(** The five pointers stay null for the life of a view whose title bar is
    custom-drawn at every call, and so does the answer of the hit test. *)
Lemma run_keeps_pointers_null env (op : Op) v v' :
  ShouldCustomDrawSystemTitlebar env = true ->
  op <> OpInitButtons ->
  no_button v = true ->
  caption_button_placeholder_container_ v = None ->
  run env op v = Done v' ->
  no_button v' = true /\ caption_button_placeholder_container_ v' = None.
Proof.
  intros Hcustom Hop Hb Hc.
  destruct op; cbn [run]; intros H.
  - injection H as <-. unfold Init. rewrite Hcustom. now split.
  - now contradiction Hop.
  - unfold ResetWindowControls, no_button in *. cbn in H.
    destruct (minimize_button_ v), (maximize_button_ v),
      (restore_button_ v), (close_button_ v); discriminate.
  - injection H as <-. now split.
  - now rewrite (Layout_null_container env v Hcustom Hc) in H.
  - now rewrite (LayoutWindowControlsOverlay_null_container env v Hc) in H.
  - injection H as <-. unfold PaintAsActiveChanged. cbv zeta.
    rewrite (UpdateBackground_null_container env v Hc). now split.
  - injection H as <-. unfold OnThemeChanged. cbv zeta.
    rewrite (UpdateBackground_null_container env v Hc). now split.
  - injection H as <-.
    rewrite (UpdateBackground_null_container env v Hc). now split.
Qed.

Lemma run_all_keeps_pointers_null (steps : list (Env * Op)) v v' :
  custom_drawn_life steps ->
  no_button v = true ->
  caption_button_placeholder_container_ v = None ->
  run_all steps v = Done v' ->
  no_button v' = true /\ caption_button_placeholder_container_ v' = None.
Proof.
  intros Hlife. revert v.
  induction Hlife as [| [env op] rest [Hcustom Hop] _ IH]; intros v Hb Hc Hrun.
  - injection Hrun as <-. now split.
  - cbn in Hrun. destruct (run env op v) as [v1|] eqn:Hstep; [|discriminate].
    destruct (run_keeps_pointers_null env op v v1 Hcustom Hop Hb Hc Hstep)
      as [Hb1 Hc1].
    now apply (IH v1).
Qed.

Lemma NonClientHitTest_custom_drawn_life env (b : FramelessView)
  (steps : list (Env * Op)) v' env' point :
  ShouldCustomDrawSystemTitlebar env = true ->
  custom_drawn_life steps ->
  run_all steps (Init env (OpaqueFrameView_new b)) = Done v' ->
  NonClientHitTest env' v' point =
  FramelessView_NonClientHitTest env' (base v') point.
Proof.
  intros Hcustom Hlife Hrun.
  rewrite (Init_custom_drawn env b Hcustom) in Hrun.
  destruct (run_all_keeps_pointers_null steps
              (OpaqueFrameView_new (FramelessView_Init env b)) v'
              Hlife eq_refl eq_refl Hrun) as [Hb Hc].
  now apply NonClientHitTest_all_null.
Qed.

(** For the whole of such a life a [Layout] dereferences the null
    placeholder. *)
Lemma Layout_custom_drawn_life env (b : FramelessView)
  (steps : list (Env * Op)) v' env' :
  ShouldCustomDrawSystemTitlebar env = true ->
  custom_drawn_life steps ->
  run_all steps (Init env (OpaqueFrameView_new b)) = Done v' ->
  ShouldCustomDrawSystemTitlebar env' = true ->
  Layout env' v' = NullDereference.
Proof.
  intros Hcustom Hlife Hrun Hcustom'.
  rewrite (Init_custom_drawn env b Hcustom) in Hrun.
  destruct (run_all_keeps_pointers_null steps
              (OpaqueFrameView_new (FramelessView_Init env b)) v'
              Hlife eq_refl eq_refl Hrun) as [_ Hc].
  now apply Layout_null_container.
Qed.

(** C3.  After [Init] with a custom-drawn title bar the four button pointers
    and the placeholder pointer are null, and [NonClientHitTest] returns the
    base class's hit-test result at every point (in the environment of any
    later call). *)
Theorem NonClientHitTest_after_custom_drawn_Init env env' (b : FramelessView)
  point (Hcustom : ShouldCustomDrawSystemTitlebar env = true) :
  no_button (Init env (OpaqueFrameView_new b)) = true /\
  caption_button_placeholder_container_ (Init env (OpaqueFrameView_new b)) = None /\
  NonClientHitTest env' (Init env (OpaqueFrameView_new b)) point =
    FramelessView_NonClientHitTest env'
      (base (Init env (OpaqueFrameView_new b))) point.
Proof.
  rewrite (Init_custom_drawn env b Hcustom).
  split; [reflexivity|]. split; [reflexivity|].
  now apply NonClientHitTest_all_null.
Qed.

(** *** The window-controls overlay *)

Lemma LayoutWindowControlsOverlay_with_container env v
  (c : CaptionButtonPlaceholderContainer) :
  caption_button_placeholder_container_ v = Some c ->
  LayoutWindowControlsOverlay env v =
  Done (call NotifyLayoutWindowControlsOverlay
          (call (SetWindowControlsOverlayRect
                   (GetMirroredRect env
                      (gfx.Rect_of 0 0
                         (View_width env - gfx.width (container_bounds c))
                         (if titlebar_overlay_height env =? 0
                          then if IsMaximized env
                               then gfx.height (container_bounds c)
                               else gfx.height (container_bounds c) + 1
                          else titlebar_overlay_height env))))
             v)).
Proof.
  intros Hc. unfold LayoutWindowControlsOverlay. rewrite Hc. cbv zeta.
  destruct (titlebar_overlay_height env =? 0); reflexivity.
Qed.

(** The rectangle [LayoutWindowControlsOverlay] hands to
    [SetWindowControlsOverlayRect], and whether the notification follows. *)
Lemma LayoutWindowControlsOverlay_calls env v v' :
  LayoutWindowControlsOverlay env v = Done v' ->
  exists r, calls v' =
            calls v ++ [SetWindowControlsOverlayRect r;
                        NotifyLayoutWindowControlsOverlay].
Proof.
  destruct (caption_button_placeholder_container_ v) as [c|] eqn:Hc.
  - rewrite (LayoutWindowControlsOverlay_with_container env v c Hc).
    intros H. injection H as <-. eexists. cbn. now rewrite <- app_assoc.
  - rewrite (LayoutWindowControlsOverlay_null_container env v Hc). discriminate.
Qed.


(** *** Resetting the window controls *)

(** C7.  When the minimize, maximize and restore buttons exist,
    [ResetWindowControls] puts each of the three in [STATE_NORMAL], whatever
    its state was, changes nothing else about them, and leaves the close
    button as it was. *)
Theorem ResetWindowControls_states v (bmin bmax brestore : ImageButton)
  (Hmin : minimize_button_ v = Some bmin)
  (Hmax : maximize_button_ v = Some bmax)
  (Hrestore : restore_button_ v = Some brestore) :
  exists v',
    ResetWindowControls v = Done v' /\
    minimize_button_ v' = Some (SetState STATE_NORMAL bmin) /\
    maximize_button_ v' = Some (SetState STATE_NORMAL bmax) /\
    restore_button_ v' = Some (SetState STATE_NORMAL brestore) /\
    button_state (SetState STATE_NORMAL bmin) = STATE_NORMAL /\
    button_state (SetState STATE_NORMAL bmax) = STATE_NORMAL /\
    button_state (SetState STATE_NORMAL brestore) = STATE_NORMAL /\
    close_button_ v' = close_button_ v.
Proof.
  unfold ResetWindowControls. cbn. rewrite Hrestore. cbn.
  rewrite Hmin. cbn. rewrite Hmax. cbn.
  eexists. split; [reflexivity|]. cbn. repeat split.
Qed.

(** *** The layout cursor *)

Lemma InitButtons_layout_cursor v :
  layout_cursor (InitButtons v) = layout_cursor v.
Proof. reflexivity. Qed.

Lemma Init_layout_cursor env v : layout_cursor (Init env v) = layout_cursor v.
Proof.
  unfold Init. destruct (ShouldCustomDrawSystemTitlebar env); reflexivity.
Qed.

Lemma UpdateBackground_layout_cursor env v :
  layout_cursor (UpdateCaptionButtonPlaceholderContainerBackground env v) =
  layout_cursor v.
Proof.
  unfold UpdateCaptionButtonPlaceholderContainerBackground.
  destruct (caption_button_placeholder_container_ v); reflexivity.
Qed.

Lemma ResetWindowControls_layout_cursor v v' :
  ResetWindowControls v = Done v' -> layout_cursor v' = layout_cursor v.
Proof.
  unfold ResetWindowControls. cbn.
  destruct (restore_button_ v); [cbn|discriminate].
  destruct (minimize_button_ v); [cbn|discriminate].
  destruct (maximize_button_ v); [cbn|discriminate].
  intros H. injection H as <-. reflexivity.
Qed.

Lemma Layout_layout_cursor env v v' :
  Layout env v = Done v' -> layout_cursor v' = layout_cursor v.
Proof.
  unfold Layout.
  destruct (ShouldCustomDrawSystemTitlebar env); cbn.
  - destruct (caption_button_placeholder_container_ v); [cbn|discriminate].
    intros H. injection H as <-. reflexivity.
  - intros H. injection H as <-. reflexivity.
Qed.

Lemma LayoutWindowControlsOverlay_layout_cursor env v v' :
  LayoutWindowControlsOverlay env v = Done v' ->
  layout_cursor v' = layout_cursor v.
Proof.
  destruct (caption_button_placeholder_container_ v) as [c|] eqn:Hc.
  - rewrite (LayoutWindowControlsOverlay_with_container env v c Hc).
    intros H. injection H as <-. reflexivity.
  - rewrite (LayoutWindowControlsOverlay_null_container env v Hc). discriminate.
Qed.

(** No operation assigns a member of the layout cursor. *)
Lemma run_layout_cursor env (op : Op) v v' :
  run env op v = Done v' -> layout_cursor v' = layout_cursor v.
Proof.
  destruct op; cbn [run]; intros H;
    try (injection H as <-).
  - apply Init_layout_cursor.
  - apply InitButtons_layout_cursor.
  - now apply ResetWindowControls_layout_cursor.
  - reflexivity.
  - now apply (Layout_layout_cursor env).
  - now apply (LayoutWindowControlsOverlay_layout_cursor env).
  - unfold PaintAsActiveChanged. cbv zeta.
    rewrite <- (UpdateBackground_layout_cursor env v). reflexivity.
  - unfold OnThemeChanged. cbv zeta.
    rewrite <- (UpdateBackground_layout_cursor env v). reflexivity.
  - apply UpdateBackground_layout_cursor.
Qed.

Lemma reachable_run_all (steps : list (Env * Op)) v v' :
  reachable v -> run_all steps v = Done v' -> reachable v'.
Proof.
  revert v. induction steps as [| [env op] rest IH]; intros v Hv Hrun.
  - injection Hrun as <-. exact Hv.
  - cbn in Hrun. destruct (run env op v) as [v1|] eqn:Hstep; [|discriminate].
    apply (IH v1); [|exact Hrun].
    now apply (reach_run env op v v1).
Qed.

Lemma reachable_layout_cursor v :
  reachable v -> layout_cursor v = (false, false, 0, 0, 0).
Proof.
  induction 1 as [b | env op v v' _ IH Hrun].
  - reflexivity.
  - rewrite (run_layout_cursor env op v v' Hrun). exact IH.
Qed.

(** C8.  In a view reached from construction by any sequence of operations
    the five layout-cursor members still hold [false], [false], 0, 0, 0, and
    no operation changes them; so a [Layout] with a custom-drawn title bar
    calls [SetBounds] on the placeholder with x = 0, y = the top inset, width
    0 minus the horizontal frame border insets (and height the top height
    minus the top inset), before the base class's layout. *)
Theorem layout_cursor_never_written v (Hreach : reachable v) :
  layout_cursor v = (false, false, 0, 0, 0) /\
  (forall env (op : Op) v',
     run env op v = Done v' -> layout_cursor v' = layout_cursor v) /\
  (forall env,
     ShouldCustomDrawSystemTitlebar env = true ->
     Layout env v =
     (c <- deref (caption_button_placeholder_container_ v) ;;
      Done (set_base (FramelessView_Layout env (base v))
              (set_container
                 (Some (SetBounds 0
                          (gfx.top (FrameBorderInsets (frame env) false))
                          (0 - gfx.Insets_width (FrameBorderInsets (frame env) false))
                          (NonClientTopHeight env false -
                           gfx.top (FrameBorderInsets (frame env) false))
                          c))
                 v)))).
Proof.
  pose proof (reachable_layout_cursor v Hreach) as Hcur.
  split; [exact Hcur|]. split.
  - intros env op v'. apply run_layout_cursor.
  - intros env Hcustom.
    unfold layout_cursor in Hcur. injection Hcur as _ Htrail _ _ Hmin.
    unfold Layout. rewrite Hcustom, Htrail, Hmin.
    destruct (caption_button_placeholder_container_ v); reflexivity.
Qed.

End ViewProperties.

(** ** The properties at concrete inputs *)

(** Geometry of the example window: the caption row (1 + 30 + 3) is taller
    than the icon row (2 + 16 + 2). *)
Example NonClientTopHeight_example :
  NonClientTopHeight (example_env true false) false = 36 /\
  NonClientTopHeight example_env_taller false = 46.
Proof. split; reflexivity. Qed.

Lemma NonClientTopHeight_monotone_witness :
  NonClientTopHeight (example_env true false) false <=
  NonClientTopHeight example_env_taller false.
Proof.
  destruct (NonClientTopHeight_monotone (example_env true false)
              example_env_taller false eq_refl eq_refl) as [_ [Hmono _]].
  apply Hmono; vm_compute; discriminate.
Defined.

Lemma Layout_dereferences_null_placeholder_witness :
  let v := Init (example_env true false) (@OpaqueFrameView_new example_toolkit tt) in
  caption_button_placeholder_container_ v = None /\
  Layout (example_env true false) v = NullDereference /\
  LayoutWindowControlsOverlay (example_env true true) v = NullDereference.
Proof.
  exact (@Layout_dereferences_null_placeholder example_toolkit
           (example_env true false) (example_env true true) tt eq_refl).
Defined.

○ ○ ○ ○ ○

Report each line of the data in which "SetState" occurs.

= Solution for this problem =
    minimize_button_ v' = Some (SetState STATE_NORMAL bmin) /\
    maximize_button_ v' = Some (SetState STATE_NORMAL bmax) /\
    restore_button_ v' = Some (SetState STATE_NORMAL brestore) /\
    button_state (SetState STATE_NORMAL bmin) = STATE_NORMAL /\
    button_state (SetState STATE_NORMAL bmax) = STATE_NORMAL /\
    button_state (SetState STATE_NORMAL brestore) = STATE_NORMAL /\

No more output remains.